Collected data
Lemma transmit_succeeds f : succeeds (fun c => Forall (fun s => ready (s_epoch s) c) f) (transmit f).
Proof.
  assert (HR : forall f c c', same_reader c c' -> Forall (fun s => ready (s_epoch s) c) f -> Forall (fun s => ready (s_epoch s) c') f) by (intros g c c' Hs Hg; eapply Forall_impl; [exact Hg|]; intros s; by apply ready_same).
  assert (HS : forall g dg, succeeds (fun c => Forall (fun s => ready (s_epoch s) c) g) (transmit_specs g dg)).
  { intros g. induction g as [|s g IH]; intros dg; cbn [transmit_specs]; [apply ret_succeeds|]. intros c Hf Hl Hg. apply Forall_cons in Hg as [Hs Hg].
    destruct (nextSeq_succeeds _ c Hf Hl Hs) as (q & c1 & E1 & H1). pose proof H1 as (_ & _ & _ & _ & F1 & L1). destruct (protect_succeeds (s_typ s) (s_epoch s) q (s_payload s) c1) as (x & c2 & E2 & H2); [congruence|congruence|by eapply ready_same|]. pose proof H2 as (_ & _ & _ & _ & F2 & L2).
    unfold mbind at 1, sres_bind at 1. rewrite E1. unfold mbind at 1, sres_bind at 1. rewrite E2. cbv zeta. set (m := marshal _ []).
    assert (HK : succeeds (fun c => Forall (fun s => ready (s_epoch s) c) g) (dg0 ← (if maxDatagram <? zlen dg + zlen m then flush dg else mret dg); transmit_specs g (dg0 ++ m))).
    { apply succeeds_bind; [by intros; eapply HR| |intros a; apply IH]. destruct (_ <? _); [apply flush_succeeds; by intros; eapply HR|apply ret_succeeds]. }
    destruct (HK c2) as (d & c3 & E3 & H3); [congruence|congruence|eapply HR; [exact H2|]; by eapply HR|]. exists d, c3. split; [exact E3|]. unfold same_reader in *. intuition congruence. }
  unfold transmit. apply succeeds_bind; [by intros; eapply HR|apply HS|]. intros d. apply succeeds_bind; [by intros; eapply HR|apply flush_succeeds; by intros; eapply HR|]. intros _. apply ret_succeeds.
Qed.

(** ** Receiving *)

Section receiver.
Context (base : Z) (ms : list (Z * bytes)) (Hbase : 0 <= base) (Hlim : base + zlen ms < 65535).
Abbreviation msg := (numbered base ms).

(** Record [r] carries fragment [f] of the flight. *)
Definition carries (r : record) (f : parsedFragment) : Prop := plain_record r /\ fragment r = enc_frag f /\ frag_ok f /\ honest 0 msg (f <| f_epoch := 0 |>).
Definition genuine (r : record) : Prop := exists f, carries r f.

(** What the network delivers: datagrams of such records; reads may time out. *)
Definition genuine_event (ev : read_event) : Prop := match ev with Datagram d => exists rs, d = wire rs /\ Forall genuine rs | Timeout expired => expired = false | ReadError => False end.
Definition records_of (ev : read_event) : list record := match ev with Datagram d => (splitRecords d).2 | _ => [] end.

(** Retransmissions of its own last flight that the receiver makes on a timeout succeed. *)
Definition can_resend (c : Conn) : Prop := length (sendSeq c) = 2%nat /\ faults c = [] /\ match lastFlight c with Some f => Forall (fun s => s_epoch s = 0 \/ (s_epoch s = 1 /\ keysReady c = true)) f | None => True end.

Record receiving (c : Conn) : Prop := {
  rc_resend : can_resend c;
  rc_reasm : reasm_ok (reasm c);
  rc_faithful : faithful 0 msg (reasm c);
  rc_next : base <= next (reasm c) <= base + zlen ms;
  rc_pending : Forall genuine (pendingRecords c) }.

(** Everything below message [L] has been seen or is still to be read. *)
Definition promise (L : Z) (rs : list record) (r : reassembler) : Prop :=
  (forall k t b, msg k = Some (t, b) -> k < L -> started r k \/ exists q f, q ∈ rs /\ carries q f /\ f_seq f = k) /\
  (forall k t b i, msg k = Some (t, b) -> k < L -> 0 <= i < zlen b -> covered r k i \/ exists q f, q ∈ rs /\ carries q f /\ f_seq f = k /\ in_frag f i).

Lemma promise_grows L rs r r' : grows r r' -> promise L rs r -> promise L rs r'.
Proof. intros (_ & Hs & Hc) [H1 H2]. split; [intros k t b Hk Hl; destruct (H1 k t b Hk Hl) as [H|H]; [left; by apply Hs|right; exact H]|intros k t b i Hk Hl Hi; destruct (H2 k t b i Hk Hl Hi) as [H|H]; [left; by apply Hc|right; exact H]]. Qed.

Lemma enc_frag_inj f g : frag_ok f -> frag_ok g -> enc_frag f = enc_frag g -> f <| f_epoch := 0 |> = g <| f_epoch := 0 |>.
Proof. intros Hf Hg E. pose proof (parse_enc_frag f [] Hf) as H1. pose proof (parse_enc_frag g [] Hg) as H2. rewrite E, H2 in H1. apply (f_equal (fun x => match x with Ok (a, _) => a | _ => g <| f_epoch := 0 |> end)) in H1. done. Qed.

__Work request__:
Look through the data above and report every line in which "eapply" appears.

__Exercise result__:
  assert (HR : forall f c c', same_reader c c' -> Forall (fun s => ready (s_epoch s) c) f -> Forall (fun s => ready (s_epoch s) c') f) by (intros g c c' Hs Hg; eapply Forall_impl; [exact Hg|]; intros s; by apply ready_same).
    destruct (nextSeq_succeeds _ c Hf Hl Hs) as (q & c1 & E1 & H1). pose proof H1 as (_ & _ & _ & _ & F1 & L1). destruct (protect_succeeds (s_typ s) (s_epoch s) q (s_payload s) c1) as (x & c2 & E2 & H2); [congruence|congruence|by eapply ready_same|]. pose proof H2 as (_ & _ & _ & _ & F2 & L2).
    { apply succeeds_bind; [by intros; eapply HR| |intros a; apply IH]. destruct (_ <? _); [apply flush_succeeds; by intros; eapply HR|apply ret_succeeds]. }
    destruct (HK c2) as (d & c3 & E3 & H3); [congruence|congruence|eapply HR; [exact H2|]; by eapply HR|]. exists d, c3. split; [exact E3|]. unfold same_reader in *. intuition congruence. }
  unfold transmit. apply succeeds_bind; [by intros; eapply HR|apply HS|]. intros d. apply succeeds_bind; [by intros; eapply HR|apply flush_succeeds; by intros; eapply HR|]. intros _. apply ret_succeeds.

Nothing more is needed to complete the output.